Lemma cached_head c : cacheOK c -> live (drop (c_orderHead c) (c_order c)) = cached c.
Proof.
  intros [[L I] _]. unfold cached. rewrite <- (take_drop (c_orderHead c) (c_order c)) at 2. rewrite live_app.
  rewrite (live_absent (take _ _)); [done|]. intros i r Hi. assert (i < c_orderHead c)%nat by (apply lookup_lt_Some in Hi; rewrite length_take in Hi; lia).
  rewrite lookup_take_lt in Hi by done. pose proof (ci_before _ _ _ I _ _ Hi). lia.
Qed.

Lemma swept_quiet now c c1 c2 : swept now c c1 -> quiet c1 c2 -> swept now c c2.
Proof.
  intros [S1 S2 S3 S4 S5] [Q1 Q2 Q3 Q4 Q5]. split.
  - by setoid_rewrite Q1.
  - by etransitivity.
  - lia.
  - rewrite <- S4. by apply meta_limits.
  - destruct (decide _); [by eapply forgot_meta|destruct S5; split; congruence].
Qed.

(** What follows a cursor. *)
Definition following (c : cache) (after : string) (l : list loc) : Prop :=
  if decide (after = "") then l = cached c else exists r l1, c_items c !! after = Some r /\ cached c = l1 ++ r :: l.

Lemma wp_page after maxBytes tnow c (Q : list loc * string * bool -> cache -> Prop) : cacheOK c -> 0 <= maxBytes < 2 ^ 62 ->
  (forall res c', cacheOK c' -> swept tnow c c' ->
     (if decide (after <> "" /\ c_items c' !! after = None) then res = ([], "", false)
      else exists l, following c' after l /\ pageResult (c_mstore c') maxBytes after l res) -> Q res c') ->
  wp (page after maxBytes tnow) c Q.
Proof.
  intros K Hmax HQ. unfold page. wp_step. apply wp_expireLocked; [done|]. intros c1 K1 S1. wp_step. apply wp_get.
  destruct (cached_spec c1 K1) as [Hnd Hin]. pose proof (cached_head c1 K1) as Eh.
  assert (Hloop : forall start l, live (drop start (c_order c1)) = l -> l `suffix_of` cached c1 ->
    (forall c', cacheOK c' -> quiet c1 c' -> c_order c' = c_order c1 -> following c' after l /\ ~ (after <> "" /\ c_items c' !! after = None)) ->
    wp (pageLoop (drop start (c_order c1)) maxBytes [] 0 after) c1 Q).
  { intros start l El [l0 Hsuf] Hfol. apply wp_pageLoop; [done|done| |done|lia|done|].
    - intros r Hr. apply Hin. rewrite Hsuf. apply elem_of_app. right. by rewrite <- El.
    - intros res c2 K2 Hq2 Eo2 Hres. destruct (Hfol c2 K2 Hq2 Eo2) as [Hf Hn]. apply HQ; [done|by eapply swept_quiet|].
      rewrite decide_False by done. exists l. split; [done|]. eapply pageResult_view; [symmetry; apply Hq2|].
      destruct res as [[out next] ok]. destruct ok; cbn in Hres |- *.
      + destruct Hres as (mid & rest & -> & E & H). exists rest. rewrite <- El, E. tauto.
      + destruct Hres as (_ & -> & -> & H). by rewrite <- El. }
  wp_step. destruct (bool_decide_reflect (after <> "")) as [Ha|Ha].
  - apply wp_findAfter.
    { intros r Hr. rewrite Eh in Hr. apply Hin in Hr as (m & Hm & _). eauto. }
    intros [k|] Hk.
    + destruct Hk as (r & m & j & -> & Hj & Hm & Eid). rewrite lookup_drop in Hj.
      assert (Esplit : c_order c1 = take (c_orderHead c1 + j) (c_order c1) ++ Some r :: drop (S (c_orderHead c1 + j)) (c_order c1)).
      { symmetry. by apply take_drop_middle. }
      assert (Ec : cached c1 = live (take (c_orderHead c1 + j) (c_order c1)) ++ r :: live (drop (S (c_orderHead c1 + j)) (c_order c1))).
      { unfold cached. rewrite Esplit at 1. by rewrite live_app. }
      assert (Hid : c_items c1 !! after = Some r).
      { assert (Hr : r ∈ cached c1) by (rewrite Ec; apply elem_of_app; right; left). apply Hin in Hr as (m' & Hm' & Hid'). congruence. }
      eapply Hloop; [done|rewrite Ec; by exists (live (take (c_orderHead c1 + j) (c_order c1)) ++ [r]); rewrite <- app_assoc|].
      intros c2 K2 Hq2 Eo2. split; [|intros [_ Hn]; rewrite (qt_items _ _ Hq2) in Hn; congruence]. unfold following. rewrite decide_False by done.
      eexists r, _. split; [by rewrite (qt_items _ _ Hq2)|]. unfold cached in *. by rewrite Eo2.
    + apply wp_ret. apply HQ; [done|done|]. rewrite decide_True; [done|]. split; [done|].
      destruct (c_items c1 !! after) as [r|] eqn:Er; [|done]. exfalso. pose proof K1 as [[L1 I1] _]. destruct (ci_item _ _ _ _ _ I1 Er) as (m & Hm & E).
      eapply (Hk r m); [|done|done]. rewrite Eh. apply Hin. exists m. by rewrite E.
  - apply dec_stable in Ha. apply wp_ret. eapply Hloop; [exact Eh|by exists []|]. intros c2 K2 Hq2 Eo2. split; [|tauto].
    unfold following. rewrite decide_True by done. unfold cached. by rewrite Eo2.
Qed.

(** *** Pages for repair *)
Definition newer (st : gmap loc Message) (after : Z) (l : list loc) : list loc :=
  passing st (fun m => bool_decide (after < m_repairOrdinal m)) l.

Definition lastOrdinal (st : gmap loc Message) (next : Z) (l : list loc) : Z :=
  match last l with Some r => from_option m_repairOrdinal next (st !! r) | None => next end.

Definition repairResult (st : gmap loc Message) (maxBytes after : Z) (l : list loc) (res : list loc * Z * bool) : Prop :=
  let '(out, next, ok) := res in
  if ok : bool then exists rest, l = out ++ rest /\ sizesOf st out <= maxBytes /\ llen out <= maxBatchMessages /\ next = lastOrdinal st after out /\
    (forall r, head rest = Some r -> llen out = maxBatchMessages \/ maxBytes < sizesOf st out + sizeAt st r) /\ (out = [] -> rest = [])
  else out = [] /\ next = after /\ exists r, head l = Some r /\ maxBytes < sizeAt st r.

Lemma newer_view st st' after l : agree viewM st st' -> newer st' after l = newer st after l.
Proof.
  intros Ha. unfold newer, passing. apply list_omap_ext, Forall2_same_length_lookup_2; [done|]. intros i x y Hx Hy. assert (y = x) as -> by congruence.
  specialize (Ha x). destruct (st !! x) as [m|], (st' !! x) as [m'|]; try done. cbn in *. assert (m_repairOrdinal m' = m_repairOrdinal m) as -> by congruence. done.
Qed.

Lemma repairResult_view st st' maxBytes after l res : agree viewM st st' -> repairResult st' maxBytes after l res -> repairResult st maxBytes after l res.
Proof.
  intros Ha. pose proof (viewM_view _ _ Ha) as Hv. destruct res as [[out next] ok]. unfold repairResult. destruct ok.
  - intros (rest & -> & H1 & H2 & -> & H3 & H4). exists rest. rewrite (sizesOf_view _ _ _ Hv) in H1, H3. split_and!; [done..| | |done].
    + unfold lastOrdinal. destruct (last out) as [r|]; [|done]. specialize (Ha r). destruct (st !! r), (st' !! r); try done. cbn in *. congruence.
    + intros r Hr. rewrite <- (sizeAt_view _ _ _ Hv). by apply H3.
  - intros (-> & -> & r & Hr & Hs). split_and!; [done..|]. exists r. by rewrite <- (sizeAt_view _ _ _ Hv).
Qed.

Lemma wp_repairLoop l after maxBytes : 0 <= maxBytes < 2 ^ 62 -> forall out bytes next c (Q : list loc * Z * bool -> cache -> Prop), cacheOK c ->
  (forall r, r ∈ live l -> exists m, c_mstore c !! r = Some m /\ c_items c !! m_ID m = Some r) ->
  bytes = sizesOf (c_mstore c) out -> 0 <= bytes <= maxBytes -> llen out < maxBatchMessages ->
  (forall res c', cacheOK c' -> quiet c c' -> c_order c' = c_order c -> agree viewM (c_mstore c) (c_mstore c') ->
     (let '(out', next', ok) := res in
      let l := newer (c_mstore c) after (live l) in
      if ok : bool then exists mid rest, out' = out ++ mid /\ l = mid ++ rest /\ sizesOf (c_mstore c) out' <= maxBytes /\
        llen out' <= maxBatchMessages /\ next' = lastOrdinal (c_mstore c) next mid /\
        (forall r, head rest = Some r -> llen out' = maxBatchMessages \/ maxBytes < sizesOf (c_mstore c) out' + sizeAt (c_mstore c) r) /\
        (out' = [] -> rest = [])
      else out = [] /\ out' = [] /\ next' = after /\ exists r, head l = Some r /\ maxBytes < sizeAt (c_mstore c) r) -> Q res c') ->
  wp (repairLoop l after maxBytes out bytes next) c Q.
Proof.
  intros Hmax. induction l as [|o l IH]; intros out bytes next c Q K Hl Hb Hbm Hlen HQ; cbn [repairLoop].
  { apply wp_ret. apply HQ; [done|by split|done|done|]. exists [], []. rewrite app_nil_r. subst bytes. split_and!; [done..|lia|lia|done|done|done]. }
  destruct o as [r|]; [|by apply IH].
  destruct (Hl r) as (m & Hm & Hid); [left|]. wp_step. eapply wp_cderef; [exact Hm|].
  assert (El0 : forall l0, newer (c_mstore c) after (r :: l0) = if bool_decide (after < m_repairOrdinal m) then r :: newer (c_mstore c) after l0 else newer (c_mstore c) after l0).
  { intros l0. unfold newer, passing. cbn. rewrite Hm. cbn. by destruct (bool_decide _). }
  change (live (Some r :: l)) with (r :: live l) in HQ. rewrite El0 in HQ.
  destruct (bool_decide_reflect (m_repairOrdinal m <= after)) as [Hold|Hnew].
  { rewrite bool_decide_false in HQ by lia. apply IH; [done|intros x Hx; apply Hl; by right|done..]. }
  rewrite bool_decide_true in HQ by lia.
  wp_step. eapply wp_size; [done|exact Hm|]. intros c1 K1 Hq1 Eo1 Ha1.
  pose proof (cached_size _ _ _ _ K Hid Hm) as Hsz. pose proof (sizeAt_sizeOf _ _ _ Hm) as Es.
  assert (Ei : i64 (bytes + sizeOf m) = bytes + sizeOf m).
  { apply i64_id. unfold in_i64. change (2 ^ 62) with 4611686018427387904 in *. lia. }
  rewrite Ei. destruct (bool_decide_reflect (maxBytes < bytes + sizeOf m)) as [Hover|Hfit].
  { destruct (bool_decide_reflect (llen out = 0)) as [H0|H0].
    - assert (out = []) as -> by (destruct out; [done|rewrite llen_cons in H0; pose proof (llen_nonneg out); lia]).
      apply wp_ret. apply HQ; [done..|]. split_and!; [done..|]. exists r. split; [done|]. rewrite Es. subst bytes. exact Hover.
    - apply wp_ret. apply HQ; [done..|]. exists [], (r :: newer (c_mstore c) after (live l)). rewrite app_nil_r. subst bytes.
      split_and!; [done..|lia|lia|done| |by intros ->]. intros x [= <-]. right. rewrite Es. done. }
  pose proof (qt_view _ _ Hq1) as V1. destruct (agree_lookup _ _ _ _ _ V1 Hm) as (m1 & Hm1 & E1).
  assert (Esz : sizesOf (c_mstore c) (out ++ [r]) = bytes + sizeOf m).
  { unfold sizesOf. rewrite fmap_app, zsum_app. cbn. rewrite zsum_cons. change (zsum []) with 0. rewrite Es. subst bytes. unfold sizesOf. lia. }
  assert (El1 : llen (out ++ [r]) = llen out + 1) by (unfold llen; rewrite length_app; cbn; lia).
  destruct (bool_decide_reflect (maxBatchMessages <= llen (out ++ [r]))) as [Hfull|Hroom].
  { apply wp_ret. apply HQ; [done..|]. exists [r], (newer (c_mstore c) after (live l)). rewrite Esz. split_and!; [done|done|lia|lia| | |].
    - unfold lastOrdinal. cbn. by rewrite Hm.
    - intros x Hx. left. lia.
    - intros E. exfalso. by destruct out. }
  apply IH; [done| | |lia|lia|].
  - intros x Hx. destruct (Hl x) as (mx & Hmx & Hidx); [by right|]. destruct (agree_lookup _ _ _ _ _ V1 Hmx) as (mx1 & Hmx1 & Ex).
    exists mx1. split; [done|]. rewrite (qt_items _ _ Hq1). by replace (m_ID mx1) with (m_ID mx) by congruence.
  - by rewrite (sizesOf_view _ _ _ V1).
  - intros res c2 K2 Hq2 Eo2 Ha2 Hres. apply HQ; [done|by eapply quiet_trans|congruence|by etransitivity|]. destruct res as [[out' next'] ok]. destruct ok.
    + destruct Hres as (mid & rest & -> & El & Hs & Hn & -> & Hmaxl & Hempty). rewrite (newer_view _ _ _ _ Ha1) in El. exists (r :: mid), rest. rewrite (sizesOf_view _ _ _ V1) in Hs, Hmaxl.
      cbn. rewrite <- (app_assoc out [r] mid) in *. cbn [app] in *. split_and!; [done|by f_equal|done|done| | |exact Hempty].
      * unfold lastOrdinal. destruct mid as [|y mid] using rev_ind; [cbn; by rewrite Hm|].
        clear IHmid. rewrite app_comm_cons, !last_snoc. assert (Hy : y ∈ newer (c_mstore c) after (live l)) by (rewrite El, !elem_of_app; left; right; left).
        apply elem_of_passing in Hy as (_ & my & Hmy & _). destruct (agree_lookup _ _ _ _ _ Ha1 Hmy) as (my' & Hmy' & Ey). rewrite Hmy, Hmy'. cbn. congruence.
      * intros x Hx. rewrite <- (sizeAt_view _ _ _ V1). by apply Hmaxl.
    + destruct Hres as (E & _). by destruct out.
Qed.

##########

What you are asked to do
Would you print exactly, and only, the lines of the data above from the line with "exists mx1. split;" through the line with "cbn. rewrite <- (app_assoc", inclusive?

Answer section
    exists mx1. split; [done|]. rewrite (qt_items _ _ Hq1). by replace (m_ID mx1) with (m_ID mx) by congruence.
  - by rewrite (sizesOf_view _ _ _ V1).
  - intros res c2 K2 Hq2 Eo2 Ha2 Hres. apply HQ; [done|by eapply quiet_trans|congruence|by etransitivity|]. destruct res as [[out' next'] ok]. destruct ok.
    + destruct Hres as (mid & rest & -> & El & Hs & Hn & -> & Hmaxl & Hempty). rewrite (newer_view _ _ _ _ Ha1) in El. exists (r :: mid), rest. rewrite (sizesOf_view _ _ _ V1) in Hs, Hmaxl.
      cbn. rewrite <- (app_assoc out [r] mid) in *. cbn [app] in *. split_and!; [done|by f_equal|done|done| | |exact Hempty].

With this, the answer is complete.